= Chuni Lal Katial =

Chuni Lal Katial (1898 – 14 November 1978) was a South Asian medical doctor and politician, who became the first UK's South Asian mayor, after being elected mayor of the Metropolitan Borough of Finsbury in 1938. He was born in the Punjab Region in 1898.

==Career==
Katial came to London in or around 1929, and started his career running a medical practice in Canning Town. During that time, Katial – an acquaintance of Mahatma Gandhi – introduced Gandhi to Charlie Chaplin, at his house in Canning Town on 22 September 1931.

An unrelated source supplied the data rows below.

(* ===== verification/Chain.v ===== *)
(** One chain: the escrow contract with the pool of [Insurance.v] and the distribution
    contract of [Distribution.v] as its peers.  A cross-contract call of the escrow
    contract to the address of either runs that contract's own code on its own storage
    and on the shared token balances; a fault of the callee is the failed call the host
    reports, with nothing of it kept.  Oracles and contracts at other addresses stay
    parameters. *)
From S2P Require Import Prelude Host Peers Distribution Insurance InsuranceProps.
#[export] Existing Instance Distribution.schema.

(** The addresses of the deployment. *)
Class Deployment : Type := {
  escrow_at : Address;
  insurance_at : Address;
  distribution_at : Address;
  insurance_not_escrow : insurance_at ≠ escrow_at
}.

(** What the escrow contract's calls can reach: the tokens, the storage and the event
    log of the two contracts, and the context their code runs in. *)
Record Chain (T : Type) : Type := mkChain {
  bank : T;
  dist_store : storage Distribution.StorageKey;
  dist_log : list Distribution.Event;
  pool_store : storage Pool.PoolKey.DataKey;
  pool_log : list Pool.PoolEvent;
  callee : Ctx
}.
Arguments mkChain {T} bank dist_store dist_log pool_store pool_log callee.
Arguments bank {T} c.
Arguments dist_store {T} c k.
Arguments dist_log {T} c.
Arguments pool_store {T} c k.
Arguments pool_log {T} c.
Arguments callee {T} c.

Section chain.
Context {T : Type} `{TokenInterface T} `{Deployment}.
Implicit Types x : Chain T.

Definition with_bank (b : T) x : Chain T :=
  mkChain b (dist_store x) (dist_log x) (pool_store x) (pool_log x) (callee x).
Definition with_callee (c : Ctx) x : Chain T :=
  mkChain (bank x) (dist_store x) (dist_log x) (pool_store x) (pool_log x) c.

(** A call on the tokens, or to a contract known only by its effect on them. *)
Definition on_bank {A} (f : T → option (A * T)) x : option (A * Chain T) :=
  match f (bank x) with Some (a, b) => Some (a, with_bank b x) | None => None end.

#[export] Instance chain_tokens : TokenInterface (Chain T) := {|
  tok_balance := λ x, tok_balance (bank x);
  tok_transfer := λ x t a b n,
    match tok_transfer (bank x) t a b n with Some y => Some (with_bank y x) | None => None end;
  tok_decimals := λ x, tok_decimals (bank x);
  tok_authorized := λ x, tok_authorized (bank x);
  tok_admin := λ x, tok_admin (bank x);
  tok_mint := λ x t a n,
    match tok_mint (bank x) t a n with Some y => Some (with_bank y x) | None => None end
|}.

#[export] Instance chain_token_laws `{!TokenLaws T} : TokenLaws (Chain T).
Proof.
  split; simpl.
  - intros * Hx. case_match; [| done]. by eapply transfer_covered.
  - intros * Hx. case_match eqn:E; [| done]. simplify_eq. by apply transfer_balance.
  - intros * Hx. case_match eqn:E; [| done]. simplify_eq. by eapply transfer_authorized.
  - intros * Hx. case_match eqn:E; [| done]. simplify_eq. by apply mint_balance.
  - intros * Hx. case_match eqn:E; [| done]. by eapply mint_nonneg.
Qed.

(** The two contracts as worlds of their own. *)
Definition dist_world (c : Ctx) x : world Distribution.StorageKey T Distribution.Event :=
  mkWorld distribution_at c (dist_store x) (bank x) (dist_log x).
Definition after_dist (w : world Distribution.StorageKey T Distribution.Event) x : Chain T :=
  mkChain (ext w) (store w) (events w) (pool_store x) (pool_log x) (callee x).
Definition in_dist {A} (m : M (world Distribution.StorageKey T Distribution.Event)
    Distribution.DistributionError A) x : option (A * Chain T) :=
  match m (dist_world (callee x) x) with
  | Done a w => Some (a, after_dist w x)
  | Fault _ => None
  end.

Definition pool_world (c : Ctx) x : world Pool.PoolKey.DataKey T Pool.PoolEvent :=
  mkWorld insurance_at c (pool_store x) (bank x) (pool_log x).
Definition after_pool (w : world Pool.PoolKey.DataKey T Pool.PoolEvent) x : Chain T :=
  mkChain (ext w) (dist_store x) (dist_log x) (store w) (events w) (callee x).
Definition in_pool {A} (m : M (world Pool.PoolKey.DataKey T Pool.PoolEvent)
    Pool.PoolErr.InsuranceError A) x : option (A * Chain T) :=
  match m (pool_world (callee x) x) with
  | Done a w => Some (a, after_pool w x)
  | Fault _ => None
  end.

(** The peers of the escrow contract. *)
Context `{Peers T}.
#[export] Instance chain_peers : Peers (Chain T) := {|
  dist_accrue_lp := λ d lp n,
    if decide (d = distribution_at) then in_dist (Distribution.accrue_lp lp n)
    else on_bank (dist_accrue_lp d lp n);
  dist_accrue_settlement := λ d f p b,
    if decide (d = distribution_at) then in_dist (Distribution.accrue_settlement f p b)
    else on_bank (dist_accrue_settlement d f p b);
  pool_is_enrolled := λ p lp,
    if decide (p = insurance_at) then in_pool (Pool.is_enrolled lp)
    else on_bank (pool_is_enrolled p lp);
  pool_claim := λ p i lp,
    if decide (p = insurance_at) then in_pool (Pool.claim i lp)
    else on_bank (pool_claim p i lp);
  oracle_get_payer_data := λ o p, on_bank (oracle_get_payer_data o p);
  oracle_interface_version := λ o, on_bank (oracle_interface_version o);
  oracle_get_price := λ o t, on_bank (oracle_get_price o t)
|}.
End chain.

(** * What the two contracts do to the tokens *)
Section effects.
Context {T : Type} `{TokenInterface T}.

(** One transfer out of [me] or of a signer, or none. *)
Definition transferred (me : Address) (c : Ctx) (b b' : T) : Prop :=
  b' = b ∨ ∃ t a d n, (a = me ∨ auth c a = true) ∧ tok_transfer b t a d n = Some b'.

Lemma ext_transfer_done t a d n (b : T) u b' :
  ext_transfer t a d n b = Some (u, b') → tok_transfer b t a d n = Some b'.
Proof. unfold ext_transfer. intros (y & Hy & [= <- <-])%bind_Some. done. Qed.

Definition outside_money (c : PoolCall) : bool :=
  match c with PTopUp _ _ | PDeposit _ _ | PClaim _ _ => false | _ => true end.
Lemma outside_money_quiet c :
  outside_money c = true →
  keeps (inner (λ _, true)) (pool_exec c : M (world Pool.PoolKey.DataKey T Pool.PoolEvent) _ Z).
Proof. intros Hc. destruct c; try done; simpl; unfold quietly; open_pool; frame. Qed.

(** A claim pays out of the pool. *)
Lemma claim_transfers id lp n (w w' : world Pool.PoolKey.DataKey T Pool.PoolEvent) :
  Pool.claim id lp w = Done n w' →
  ∃ t d m, tok_transfer (ext w) t (self w) d m = Some (ext w').
Proof.
  intros (_ & _ & _ & _ & _ & _ & w1 & Hp & Ht)%claim_gates.
  apply trip_spec in Ht as [[_ Ht] _]. unfold quiet in Ht. rewrite Ht. clear Ht.
  open_in Hp. minv Hp; (eexists _, _, _; by eapply ext_transfer_done).
Qed.

Lemma pool_call_transfers c n (w w' : world Pool.PoolKey.DataKey T Pool.PoolEvent) :
  pool_exec c w = Done n w' →
  self w' = self w ∧ ctx w' = ctx w ∧ transferred (self w) (ctx w) (ext w) (ext w').
Proof.
  intros Hx. pose proof (any_frame _ _ _ _ Hx) as (Hs & Hc & _).
  split; [exact Hs |]. split; [exact Hc |]. clear Hs Hc.
  destruct (outside_money c) eqn:Hm.
  { left. by apply (outside_money_quiet c Hm) in Hx as [_ Hq]. }
  destruct c as [| | | | | | | | | | | | | | | | | | | |a m | | | | |a m |id a]; try done;
    simpl in Hx.
  - apply quietly_done in Hx as (_ & [] & Hx). open_in Hx. minv Hx.
    right. eexists _, _, _, _. split; [by right | by eapply ext_transfer_done].
  - apply quietly_done in Hx as (_ & [] & Hx). open_in Hx. minv Hx;
      (right; eexists _, _, _, _; split; [by right | by eapply ext_transfer_done]).
  - apply claim_transfers in Hx as (t & d & m & Hx). right. eauto 8.
Qed.

Lemma dist_call_transfers c (w w' : world Distribution.StorageKey T Distribution.Event) :
  Distribution.exec c w = Done tt w' →
  self w' = self w ∧ ctx w' = ctx w ∧
  (ext w' = ext w ∨ ∃ t a n, tok_mint (ext w) t a n = Some (ext w')).
Proof.
  intros Hx. destruct c; simpl in Hx;
    unfold Distribution.initialize, Distribution.accrue_lp, Distribution.accrue_settlement,
      Distribution.claim_tokens, Distribution.set_lp_reward_rate,
      Distribution.set_freelancer_reward_rate, Distribution.set_payer_reward_rate,
      Distribution.require_iln_invoker, Distribution.require_governance_invoker,
      Distribution.require_gov_token_mint_authority in Hx;
    minv Hx; try (by auto).
  split; [done |]. split; [done |]. right. unfold mbind, option_bind in *. case_match; simplify_eq.
  eauto.
Qed.
End effects.

(** * The laws of the composed peers

    What the escrow contract assumes of its peers holds of the two contracts of the
    repository: their code never takes the escrow contract's tokens. *)
Section laws.
Context {T : Type} `{TokenLaws T} `{Peers T} `{Deployment}.
Implicit Types x : Chain T.

Lemma on_bank_spares {A} (me : Address) (f : T → option (A * T)) :
  spares me f → spares me (on_bank f).
Proof.
  intros Hf x a x' t Hx. unfold on_bank in Hx. case_match eqn:E; [| done].
  case_match. simplify_eq. simpl. by eapply Hf.
Qed.

Lemma accrual_spares {A} me c (m : M (world Distribution.StorageKey T Distribution.Event) _ A) :
  (∀ w a w', m w = Done a w' → Distribution.exec c w = Done tt w') →
  Distribution.is_claim c = false → spares me (in_dist m).
Proof.
  intros Hm Hc x a x' t Hx. unfold in_dist in Hx. case_match eqn:E; [| done]. simplify_eq.
  apply Hm, Distribution.exec_non_claim in E as (Hb & _); [| done]. simpl in *. by rewrite Hb.
Qed.

#[export] Instance chain_peer_laws me `{!PeerLaws T me} (Hne : insurance_at ≠ me) :
  PeerLaws (Chain T) me.
Proof.
  split; intros; simpl; try case_decide.
  - apply (accrual_spares _ (Distribution.AccrueLp lp n)); [by intros ? [] ? | done].
  - apply on_bank_spares, accrue_lp_spares.
  - apply (accrual_spares _ (Distribution.AccrueSettlement f p b)); [by intros ? [] ? | done].
  - apply on_bank_spares, accrue_settlement_spares.
  - intros x e x' t Hx. unfold in_pool in Hx. case_match eqn:E; [| done]. simplify_eq.
    by apply reads_done in E as [-> ->].
  - apply on_bank_spares, is_enrolled_spares.
  - intros x e x' t Hx. unfold in_pool in Hx. case_match eqn:E; [| done]. simplify_eq.
    apply claim_transfers in E as (t' & d & m & Hx). simpl in *.
    pose proof (transfer_covered _ _ _ _ _ _ Hx). rewrite (transfer_balance _ _ _ _ _ _ t me Hx).
    repeat case_bool_decide; try lia; naive_solver.
  - apply on_bank_spares, pool_claim_spares.
  - apply on_bank_spares, payer_data_spares.
  - apply on_bank_spares, interface_version_spares.
  - apply on_bank_spares, get_price_spares.
Qed.
End laws.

In 1935, Katial came to prominence as Chairman of the Public Health Committee of Finsbury Borough Council, where he was responsible for pushing forward a programme for health and housing known as the Finsbury Plan – an ambitious plan to build a centralised facility that would incorporate a health centre, libraries, public baths and nurseries in the famously working class council. In 1937, as part of this plan, Katial commissioned architect Berthold Lubetkin to build the Finsbury Health Centre. The Centre was renowned both for its architectural style and its new approach to centralised health, housing multiple free medical facilities under one roof, and predating the National Health Service by over 10 years.

Katial was elected mayor of Finsbury for 1938–1939. During the Second World War, he served as a First-Aid Medical Officer. In 1946, he was elected to the London County Council, as one of the two borough representatives. On 8 June 1948, he was granted the Freedom of the Borough of Finsbury.